In the case of the African Haircut paintings I collect, they’re all signed, and the artists have recognizable styles. I have a large collection of drawings by psychiatric hospital patients and other disturbed individuals, acquired mostly from doctors and teachers, but these are often signed, and again I am very aware of the author.

So all of this stuff wouldn’t really be called ‘anonymous.’ The few things I have, like some hand-painted Coney Island memorabilia, that really are anonymous, also have such a specific history that it takes the place of a signature.

But I have all this stuff around me for fairly obvious and conventional reasons. They provide direct and indirect sources for the images I deploy in my paintings and drawings. They provoke me and inform my decisions while I’m working. I am always re-evaluating the way my hand moves.

P: To what extent can you re-evaluate the way your hand moves?

DB: Well, I’m terrified of the capacity for complacency and conventions in most lines. I’m afraid of familiarity; if I’m doing something too well, I stop doing it.

P: To what extent do you see your images as being involved in repetition?

DB: There are small, medium and large versions of some of my paintings, and occasionally I’ll paint the same object in red and then in black, but that’s not repetition is it? There are a couple paintings with floating vegetables and beach balls, but these are also not ‘repeated’; similar vegetables and similar beachballs, but not actually the same ones repeated.

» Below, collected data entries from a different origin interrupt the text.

Lemma vm_life_cycle_witness :
  let m := vmm_msg VMM_LOAD 2 in
  let s' := in_state (demo_vec "" 32 m vmm_demo) vmm_demo in
  life_step m OK (status vmm_demo) (status s') ∧ status s' !! 2 = Some VM_LOADED.
Proof.
  intros m s'. split; [|vm_compute; reflexivity].
  assert (H : demo_vec "" 32 m vmm_demo = Ret (OK, m) s') by (apply answers_eq; vm_compute; reflexivity).
  clearbody s'.
  exact (vm_life_cycle (λ _, 0) 4 4 (λ _ _, (20, demo_desc)) (λ _ _, ProcCfg "" 0 0) 0 no_other 32 m OK m
           vmm_demo s' H).
Defined.

(** ** The layout of the memory of a VM *)
(** Region [b] begins where [a] ends, in the loader's addresses and in memory. *)
Definition follows (a b : mem_map) : Prop :=
  mem_vir b = mem_vir a + mem_len a ∧ mem_phys b = mem_phys a + mem_len a.

(** The image and two clicks fit between the loader's data and its stack, and the
    loader lies within the 32-bit address space. *)
Definition room_for (d : mem_map) (img : vmm_desc) : Prop :=
  0 ≤ mem_vir d ∧ 0 ≤ mem_phys d ∧ 0 ≤ img_bytes img ∧ 0 ≤ img_addr img ∧
  mem_vir d * CLICK_SIZE ≤ img_addr img ∧ img_stk_addr img < 2 ^ 32 ∧
  img_addr img + img_bytes img + 5 * CLICK_SIZE ≤ img_stk_addr img ∧
  mem_phys d + Z.shiftr (img_stk_addr img) CLICK_SHIFT < 2 ^ 32.

Record laid_out (d : mem_map) (img : vmm_desc) (m : vm_mmap) : Prop := {
  lo_start : mem_vir (vmmap_start m) = mem_vir d ∧ mem_phys (vmmap_start m) = mem_phys d;
  lo_image : follows (vmmap_start m) (vmmap_image m);
  lo_bottom : follows (vmmap_image m) (vmmap_bottom m);
  lo_top : follows (vmmap_bottom m) (vmmap_top m);
  lo_lens : 0 < mem_len (vmmap_start m) ∧ 0 < mem_len (vmmap_image m) ∧ 0 ≤ mem_len (vmmap_bottom m)
            ∧ mem_len (vmmap_top m) = 1;
  (** The image region begins in the click after the image's first byte. *)
  lo_first : img_addr img < mem_vir (vmmap_image m) * CLICK_SIZE ≤ img_addr img + CLICK_SIZE;
  (** The whole image is below the free memory. *)
  lo_covers : img_addr img + img_bytes img < mem_vir (vmmap_bottom m) * CLICK_SIZE;
  (** The click of the top is the one below the stack's. *)
  lo_stack : (mem_vir (vmmap_top m) + 1) * CLICK_SIZE ≤ img_stk_addr img
             < (mem_vir (vmmap_top m) + 2) * CLICK_SIZE }.

Lemma click_bounds z : z / 4096 * 4096 ≤ z < z / 4096 * 4096 + 4096.
Proof. pose proof (Z.div_mod z 4096). pose proof (Z.mod_pos_bound z 4096). lia. Qed.

Lemma layout_laid_out d img : room_for d img → laid_out d img (layout d img).
Proof.
  unfold room_for, layout, CLICK_SIZE, CLICK_SHIFT. intros (? & ? & ? & ? & ? & ? & ? & Hp).
  rewrite !Z.shiftr_div_pow2 in * by lia. change (2 ^ 12) with 4096 in *. change (2 ^ 32) with 4294967296 in *.
  rewrite (u32_id (img_addr img + 4096)) by lia.
  rewrite (u32_id (img_bytes img + 2 * 4096)) by lia.
  rewrite (u32_id (img_stk_addr img - 4096)) by lia.
  pose proof (click_bounds (img_addr img + 4096)) as Hi.
  pose proof (click_bounds (img_bytes img + 2 * 4096)) as Hb.
  pose proof (click_bounds (img_stk_addr img - 4096)) as Ht.
  pose proof (click_bounds (img_stk_addr img)) as Hs.
  set (i := (img_addr img + 4096) / 4096) in *. set (b := (img_bytes img + 2 * 4096) / 4096) in *.
  set (t := (img_stk_addr img - 4096) / 4096) in *. set (k := img_stk_addr img / 4096) in *.
  clearbody i b t k.
  rewrite (u32_id (i + b)) by lia. rewrite (u32_id (i - _)) by lia.
  rewrite (u32_id (i + b - i)) by lia. rewrite (u32_id (t - _)) by lia.
  rewrite (u32_id (mem_phys d + _)) by lia. rewrite (u32_id (mem_phys d + _ + _)) by lia.
  rewrite (u32_id (mem_phys d + _ + _ + _)) by lia.
  split; unfold follows, CLICK_SIZE; cbn; lia.
Qed.

Lemma isokendpt_nr e s ok p s' : isokendpt e s = Ret (ok, p) s' → p = ENDPOINT_P e.
Proof.
  unfold isokendpt, isokendpt_f. case_match; [by intros [= _ <- _]|].
  intros H1. apply bind_inv in H1 as (rp & s1 & _ & H1). apply bind_inv in H1 as (o & s2 & _ & H1).
  apply bind_inv in H1 as ([] & s3 & _ & H1). by injection H1.
Qed.

(** The stack of the loader is below the end of the image. *)
Definition no_room (img : vmm_desc) : Prop :=
  0 ≤ img_addr img ∧ 0 ≤ img_bytes img ∧ img_addr img + img_bytes img + 3 * CLICK_SIZE < 2 ^ 32 ∧
  CLICK_SIZE ≤ img_stk_addr img < img_addr img + img_bytes img.

Lemma layout_no_room d img : no_room img → 2 ^ 31 ≤ mem_len (vmmap_bottom (layout d img)).
Proof.
  unfold no_room, layout, CLICK_SIZE, CLICK_SHIFT. intros (? & ? & ? & ? & ?).
  rewrite !Z.shiftr_div_pow2 in * by lia. change (2 ^ 12) with 4096 in *. change (2 ^ 32) with 4294967296 in *.
  cbn [vmmap_bottom mem_len].
  rewrite (u32_id (img_addr img + 4096)), (u32_id (img_bytes img + 2 * 4096)), (u32_id (img_stk_addr img - 4096)) by lia.
  pose proof (click_bounds (img_addr img + 4096)). pose proof (click_bounds (img_bytes img + 2 * 4096)).
  pose proof (click_bounds (img_stk_addr img - 4096)).
  set (iv := (img_addr img + 4096) / 4096) in *. set (ib := (img_bytes img + 2 * 4096) / 4096) in *.
  set (tv := (img_stk_addr img - 4096) / 4096) in *.
  rewrite (u32_id (iv + ib)) by lia.
  replace (tv - (iv + ib)) with (tv - (iv + ib) + 2 ^ 32 + (-1) * 2 ^ 32) by lia.
  unfold u32. rewrite Z.mod_add, Z.mod_small by lia. lia.
Qed.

The word ‘repetition’ carries with it the idea of the same thing done over and over. I am, hopefully, rather, reinventing these same things every time I deploy them.

P: For you does the recognition of traces of yourself bear on the success or failure of your work?

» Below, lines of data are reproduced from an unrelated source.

(* ===== verification/FsCache.v ===== *)
(** * The file system server: the block cache

    [src/servers/fs/cache.c]: buffers are found through hash chains; those that are
    not in use are on the LRU chain, a list linked both ways.  [buf_pool] is in
    [main.c].  Before them the transfers to devices, [dev_io] of [device.c]: the driver is
    an argument. *)
From stdpp Require Import base gmap list numbers strings.
From Stdlib Require Import ZArith Lia.
From S2P Require Import Prelude.
From S2P Require Import KTypes.
From S2P Require Import KProc.
From S2P Require Import FsTypes.

(** The buffers of a transfer, with the bytes that are still to go: the vector of
    DEV_SCATTER and DEV_GATHER, or the one buffer of the other requests. *)
Abbreviation iovec := (list (Z * (Z → Z))).

Record dev_req := DevReq {
  dq_type : Z;
  dq_device : Z;
  dq_position : Z;
  dq_endpt : Z;
  dq_count : Z;
  dq_flags : Z;
  dq_iov : iovec }.
Record dev_reply := DevReply {
  dr_status : Z;
  dr_gone : bool;
  dr_iov : iovec;
  dr_disk : disks }.

(** [(dev >> MAJOR) & BYTE] and [(dev >> MINOR) & BYTE]. *)
Definition major (dev : Z) : Z := Z.land (Z.shiftr dev 8) 255.
Definition minor (dev : Z) : Z := Z.land dev 255.

(** [isokendpt] of the server ([utility.c]). *)
Definition fs_isokendpt (endpoint : Z) : F Z :=
  let proc := ENDPOINT_P endpoint in
  let* s := get in
  if (proc <? 0) || (NR_PROCS <=? proc) then ret EDEADSRCDST
  else
    let* r := getfp proc in
    ret (if negb (fp_endpoint r =? endpoint) then EDEADSRCDST else OK).

(** [suspend] ([pipe.c]). *)
Definition suspend (task : Z) : F unit :=
  when ((task =? XPIPE) || (task =? XPOPEN)) (modify (λ s, s.[susp_count := susp_count s + 1]));;;
  let* s := get in
  let m := m_in s in
  putfp (fp s) (λ r, r.[fp_suspended := SUSPENDED]
    .[fp_fd := s32 (Z.lor (Z.shiftl (m1_i1 m) 8) (call_nr s))]);;;
  if task =? NONE then panic
  else putfp (fp s) (λ r, r.[fp_task := - task].[fp_buffer := m1_p1 m].[fp_nbytes := m1_i2 m]).

Definition DMAP_MUTABLE : Z := 1.
(** [dmap_unmap_by_endpt] ([dmap.c]): a driver that is gone loses its devices. *)
Definition unmapped (drv : Z) (s : fsstate) (i : Z) : bool :=
  match dmap_driver s !! i with Some d => negb (d =? 0) && (d =? drv) | None => false end.
Definition dmap_unmap_by_endpt (drv : Z) : F unit := modify (λ s,
  let change {A} (x : A) (t : gmap Z A) := map_imap (λ i y, Some (if unmapped drv s i then x else y)) t in
  s.[dmap_driver := change NONE (dmap_driver s)].[dmap_opcl := change NoDev (dmap_opcl s)].[dmap_flags := change DMAP_MUTABLE (dmap_flags s)]).

Section dev.
Context (task_io : Z → dev_req → Z → disks → dev_reply).

(** A call of [dmap_io]: the answer is kept, and a driver that is gone is unmapped. *)
Definition call_task (drv : Z) (req : dev_req) : F (Z * iovec) :=
  let* s := get in
  let r := task_io drv req (io_count s) (disk s) in
  modify (λ s, s.[disk := dr_disk r].[io_count := io_count s + 1]);;;
  when (dr_gone r) (dmap_unmap_by_endpt drv);;;
  ret (dr_status r, dr_iov r).

Definition dev_io (op dev proc_e : Z) (iov : iovec) (pos bytes flags : Z) : F (Z * iovec) :=
  let* s := get in
  let* drv := of_option (dmap_driver s !! major dev) in
  if drv =? NONE then ret (ENXIO, iov)
  else
    let* ok := fs_isokendpt drv in
    if negb (ok =? OK) then ret (ENXIO, iov)
    else
      let* ' (status, iov') := call_task drv (DevReq op (minor dev) pos proc_e bytes flags iov) in
      let* s := get in
      let* drv := of_option (dmap_driver s !! major dev) in
      if drv =? NONE then ret (EIO, iov')
      else if status =? SUSPEND then
        if band flags O_NONBLOCK then
          let* ' (status, iov') :=
            call_task drv (DevReq CANCEL (minor dev) pos proc_e bytes flags iov') in
          ret (if status =? EINTR then EAGAIN else status, iov')
        else suspend drv;;; ret (SUSPEND, iov')
      else ret (status, iov').
End dev.

(** One more than the buffers on any chain, and the round that finds its end. *)
Definition buf_fuel : nat := 1202.

Definition hash_of (block : Z) : Z := Z.land block HASH_MASK.

Definition set_hash (h : Z) (p : option Z) : F unit :=
  modify (λ s, s.[buf_hash := partial_alter (λ _, p) h (buf_hash s)]).
Definition set_front (p : option Z) : F unit := modify (λ s, s.[front := p]).
Definition set_rear (p : option Z) : F unit := modify (λ s, s.[rear := p]).

(** ** The LRU chain *)
Definition rm_lru (bp : option Z) : F unit :=
  modify (λ s, s.[bufs_in_use := bufs_in_use s + 1]);;;
  let* r := getb bp in
  let next_ptr := b_next r in
  let prev_ptr := b_prev r in
  match prev_ptr with
  | Some _ => putb prev_ptr (λ r, r.[b_next := next_ptr])
  | None => set_front next_ptr
  end;;;
  match next_ptr with
  | Some _ => putb next_ptr (λ r, r.[b_prev := prev_ptr])
  | None => set_rear prev_ptr
  end.

Definition push_front (bp : option Z) : F unit :=
  let* s := get in
  putb bp (λ r, r.[b_prev := None].[b_next := front s]);;;
  match front s with
  | None => set_rear bp
  | Some _ => putb (front s) (λ r, r.[b_prev := bp])
  end;;;
  set_front bp.

Definition push_rear (bp : option Z) : F unit :=
  let* s := get in
  putb bp (λ r, r.[b_prev := rear s].[b_next := None]);;;
  match rear s with
  | None => set_front bp
  | Some _ => putb (rear s) (λ r, r.[b_next := bp])
  end;;;
  set_rear bp.

(** ** Sorting ([rw_scattered]) *)
Section shell.
Context (key : Z → Z).

(** Elements [gap] apart are exchanged down from [i] while they are out of order. *)
Fixpoint sift (fuel : nat) (gap i : Z) (q : list Z) : list Z :=
  match fuel with
  | O => q
  | Datatypes.S fuel =>
      match aget q i, aget q (i + gap) with
      | Some x, Some y =>
          if key y <? key x then
            sift fuel gap (i - gap) (<[Z.to_nat i := y]> (<[Z.to_nat (i + gap) := x]> q))
          else q
      | _, _ => q
      end
  end.

Definition pass (gap : Z) (q : list Z) : list Z :=
  foldl (λ q j, sift (length q) gap (j - gap) q) q (zrange gap (Z.of_nat (length q))).

Fixpoint first_gap (fuel : nat) (gap n : Z) : Z :=
  match fuel with
  | O => gap
  | Datatypes.S fuel =>
      let gap := 3 * gap + 1 in if gap <=? n then first_gap fuel gap n else gap
  end.

Fixpoint passes (fuel : nat) (gap : Z) (q : list Z) : list Z :=
  match fuel with
  | O => q
  | Datatypes.S fuel =>
      if gap =? 1 then q else let gap := gap ÷ 3 in passes fuel gap (pass gap q)
  end.

(** Gaps grow by a factor of three, so twenty exceed any number of buffers. *)
Definition gap_fuel : nat := 20.

Definition shell_sort (q : list Z) : list Z :=
  passes gap_fuel (first_gap gap_fuel 1 (Z.of_nat (length q))) q.
End shell.

Definition blocknr_in (t : gmap Z buf) (b : Z) : Z :=
  match t !! b with Some r => b_blocknr r | None => 0 end.

(** The buffers whose blocks follow the block [nr]: the transfer of one request. *)
Fixpoint run_from (t : gmap Z buf) (n : nat) (nr : Z) (q : list Z) : list Z :=
  match n, q with
  | Datatypes.S n, b :: q => if blocknr_in t b =? nr then b :: run_from t n (u32 (nr + 1)) q else []
  | _, _ => []
  end.

Section cache.
Context (task_io : Z → dev_req → Z → disks → dev_reply).

Definition rw_block (bp : option Z) (rw_flag : Z) : F Z :=
  let* r := getb bp in
  let* block_size := get_block_size (b_dev r) in
  let dev := b_dev r in
  when (negb (dev =? NO_DEV)) (
    let pos := u32 (b_blocknr r * block_size) in
    let op := if rw_flag =? READING then DEV_READ else DEV_WRITE in
    let* ' (st, iov) := dev_io task_io op dev FS_PROC_NR [(block_size, b_data r)] pos block_size 0 in
    match iov with
    | (_, d) :: _ => when (rw_flag =? READING) (putb bp (λ r, r.[b_data := d]))
    | [] => skip
    end;;;
    when (negb (st =? block_size)) (
      let st := if 0 <=? st then END_OF_FILE else st in
      putb bp (λ r, r.[b_dev := NO_DEV]);;;
      when (rw_flag =? READING) (modify (λ s, s.[rdwt_err := st]))));;;
  putb bp (λ r, r.[b_dirt := CLEAN]);;;
  ret OK.

Definition put_block (bp : option Z) (block_type : Z) : F unit :=
  match bp with
  | None => skip
  | Some _ =>
      putb bp (λ r, r.[b_count := s8 (b_count r - 1)]);;;
      let* r := getb bp in
      if negb (b_count r =? 0) then skip
      else
        modify (λ s, s.[bufs_in_use := bufs_in_use s - 1]);;;
        (if (b_dev r =? DEV_RAM) || band block_type ONE_SHOT then push_front bp else push_rear bp);;;
        let* r := getb bp in
        when (band block_type WRITE_IMMED && (b_dirt r =? DIRTY) && negb (b_dev r =? NO_DEV))
          (rw_block bp WRITING;;; skip)
  end.

(** The results of one request, for the buffers that have not been looked at; [i] is
    the number of those that have. *)
Fixpoint harvest (dev rw_flag r i : Z) (q : list Z) (iov : iovec) : F Z :=
  match q, iov with
  | b :: q, (size, _) :: iov =>
      if negb (size =? 0) then
        when (negb (r =? OK) && (i =? 0)) (putb (Some b) (λ r, r.[b_dev := NO_DEV]));;;
        ret i
      else
        (if rw_flag =? READING then
           putb (Some b) (λ r, r.[b_dev := dev]);;;
           put_block (Some b) PARTIAL_DATA_BLOCK
         else putb (Some b) (λ r, r.[b_dirt := CLEAN]));;;
        harvest dev rw_flag r (i + 1) q iov
  | _, _ => ret i
  end.

(** What a transfer puts into the buffers. *)
Fixpoint fill (q : list Z) (iov : iovec) : F unit :=
  match q, iov with
  | b :: q, (_, d) :: iov => putb (Some b) (λ r, r.[b_data := d]);;; fill q iov
  | _, _ => skip
  end.

Definition transfer (dev rw_flag block_size : Z) : list Z → F (list Z + unit) := λ q,
  match q with
  | [] => ret (inr tt)
  | b0 :: _ =>
      let* s := get in
      let nr := blocknr_in (bufs s) b0 in
      let batch := run_from (bufs s) (Z.to_nat NR_IOREQS) nr q in
      let iov := map (λ b, (block_size, match bufs s !! b with Some r => b_data r | None => λ _, 0 end)) batch in
      let op := if rw_flag =? WRITING then DEV_SCATTER else DEV_GATHER in
      let* ' (r, iov) := dev_io task_io op dev FS_PROC_NR iov (u32 (nr * block_size))
                           (Z.of_nat (length batch)) 0 in
      when (negb (rw_flag =? WRITING)) (fill batch iov);;;
      let* i := harvest dev rw_flag r 0 batch iov in
      let q := drop (Z.to_nat i) q in
      if rw_flag =? READING then
        for_list q (λ b, put_block (Some b) PARTIAL_DATA_BLOCK);;; ret (inr tt)
      else if (rw_flag =? WRITING) && (i =? 0) then ret (inr tt)
      else ret (inl q)
  end.

Definition rw_scattered (dev : Z) (bufq : list Z) (rw_flag : Z) : F unit :=
  let* block_size := get_block_size dev in
  let* s := get in
  loop (Datatypes.S (length bufq)) (transfer dev rw_flag block_size)
    (shell_sort (blocknr_in (bufs s)) bufq).

Definition is_dirty (t : gmap Z buf) (dev b : Z) : bool :=
  match t !! b with Some r => (b_dirt r =? DIRTY) && (b_dev r =? dev) | None => false end.

Definition flushall (dev : Z) : F unit :=
  let* s := get in
  rw_scattered dev (filter (λ b, is_dirty (bufs s) dev b = true) (zrange 0 NR_BUFS)) WRITING.

Definition invalidate (device : Z) : F unit :=
  modify (λ s, s.[bufs := (λ r, if b_dev r =? device then r.[b_dev := NO_DEV] else r) <$> bufs s]).

(** ** [get_block] *)
Definition search_scan (dev block : Z) : option Z → F (option Z + option Z) := λ bp,
  match bp with
  | None => ret (inr None)
  | Some _ =>
      let* r := getb bp in
      ret (if (b_blocknr r =? block) && (b_dev r =? dev) then inr bp else inl (b_hash r))
  end.

(** The buffer that has the block, if the device is one and there is such a buffer. *)
Definition search_block (dev block : Z) : F (option Z) :=
  if dev =? NO_DEV then ret None
  else
    let* s := get in
    loop buf_fuel (search_scan dev block) (buf_hash s !! hash_of block).

Definition opt_eqb (p q : option Z) : bool :=
  match p, q with Some a, Some b => a =? b | None, None => true | _, _ => false end.

Definition unhash_scan (bp link : option Z) : option Z → F (option Z + unit) := λ prev_ptr,
  let* r := getb prev_ptr in
  match b_hash r with
  | None => ret (inr tt)
  | Some _ =>
      if opt_eqb (b_hash r) bp then
        putb prev_ptr (λ r, r.[b_hash := link]);;; ret (inr tt)
      else ret (inl (b_hash r))
  end.

Definition unhash (bp : option Z) : F unit :=
  let* r := getb bp in
  let b := hash_of (b_blocknr r) in
  let* s := get in
  if opt_eqb (buf_hash s !! b) bp then set_hash b (b_hash r)
  else loop buf_fuel (unhash_scan bp (b_hash r)) (buf_hash s !! b).

(** The buffer that is taken becomes the one of the block. *)
Definition rename (bp : option Z) (dev block : Z) : F unit :=
  putb bp (λ r, r.[b_dev := dev].[b_blocknr := block].[b_count := s8 (b_count r + 1)]);;;
  let b := hash_of block in
  let* s := get in
  putb bp (λ r, r.[b_hash := buf_hash s !! b]);;;
  set_hash b bp.

Definition get_block (dev block only_search : Z) : F (option Z) :=
  let* bp := search_block dev block in
  match bp with
  | Some _ =>
      let* r := getb bp in
      when (b_count r =? 0) (rm_lru bp);;;
      putb bp (λ r, r.[b_count := s8 (b_count r + 1)]);;;
      ret bp
  | None =>
      let* s := get in
      match front s with
      | None => panic
      | Some _ =>
          let bp := front s in
          rm_lru bp;;;
          unhash bp;;;
          let* r := getb bp in
          when (negb (b_dev r =? NO_DEV) && (b_dirt r =? DIRTY)) (flushall (b_dev r));;;
          rename bp dev block;;;
          when (negb (dev =? NO_DEV)) (
            if only_search =? PREFETCH then putb bp (λ r, r.[b_dev := NO_DEV])
            else when (only_search =? NORMAL) (rw_block bp READING;;; skip));;;
          ret bp
      end
  end.

(** [zero_block] ([write.c]). *)
Definition zero_block (bp : option Z) : F unit :=
  putb bp (λ r, r.[b_data := λ _, 0].[b_dirt := DIRTY]).
End cache.

(** ** [buf_pool]

    The counts, dirty flags and data of the buffers are the zeros of static memory. *)
Definition new_buf (b : Z) : buf :=
  Buf (λ _, 0) (if b =? NR_BUFS - 1 then None else Some (b + 1)) (if b =? 0 then None else Some (b - 1))
      (if b =? NR_BUFS - 1 then None else Some (b + 1)) NO_BLOCK NO_DEV CLEAN 0.

Definition buf_pool : F unit :=
  modify (λ s, s.[bufs := list_to_map (map (λ b, (b, new_buf b)) (zrange 0 NR_BUFS))]
    .[buf_hash := {[0 := 0]}].[front := Some 0].[rear := Some (NR_BUFS - 1)].[bufs_in_use := 0]).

DB: I don’t understand the question.

P: Do you see your self-portraits as being separate in intention from your images of what you have called ‘self surrogates’?

DB: No, the intention is pretty much the same. I have never attempted anything really resembling self-likeness in a standard sense. The difference is the ‘self-portraits’ have as a starting point my own feeble attempts at drawing myself, or drawings of myself by others, including my teenage assistant, the guy I met in a bar last night, or whoever. But you wouldn’t want to organize a manhunt for me based on the likeness in one of my ‘self-portraits.’

On the other hand the so-called ‘self-surrogate’ pictures have other starting points, including drawings on toilet walls, telephone doodles, children’s drawings, African sign paintings, the whole standard repertoire.

Whether or not the figure is nominally a self-portrait, it functions formally in the same way as other figures. If there is a ‘subject’ in my pictures, it might be man’s awkward relation to Nature and the artificial world, and any figure will play pretty much the same role in this particular little drama.

P: Do you feel that what you have called the ‘supression of meaning’ in your work is transient?

DB: I am quite uninterested in narrative readings of my pictures. However, I don’t at all intend the pictures to be ‘meaningless.’ Meaning derives from an accrual of small episodes, the way a cucumber floats over the bald guy’s head, or whatever. ‘Supression of meaning’ may be ‘transient,’ in that a meaning, or several meanings will be revealed over time to anyone who wants to bother thinking about it. But I guess most art is like that.

P: What failure does your work deal with?

DB: The failure to get it right the first time.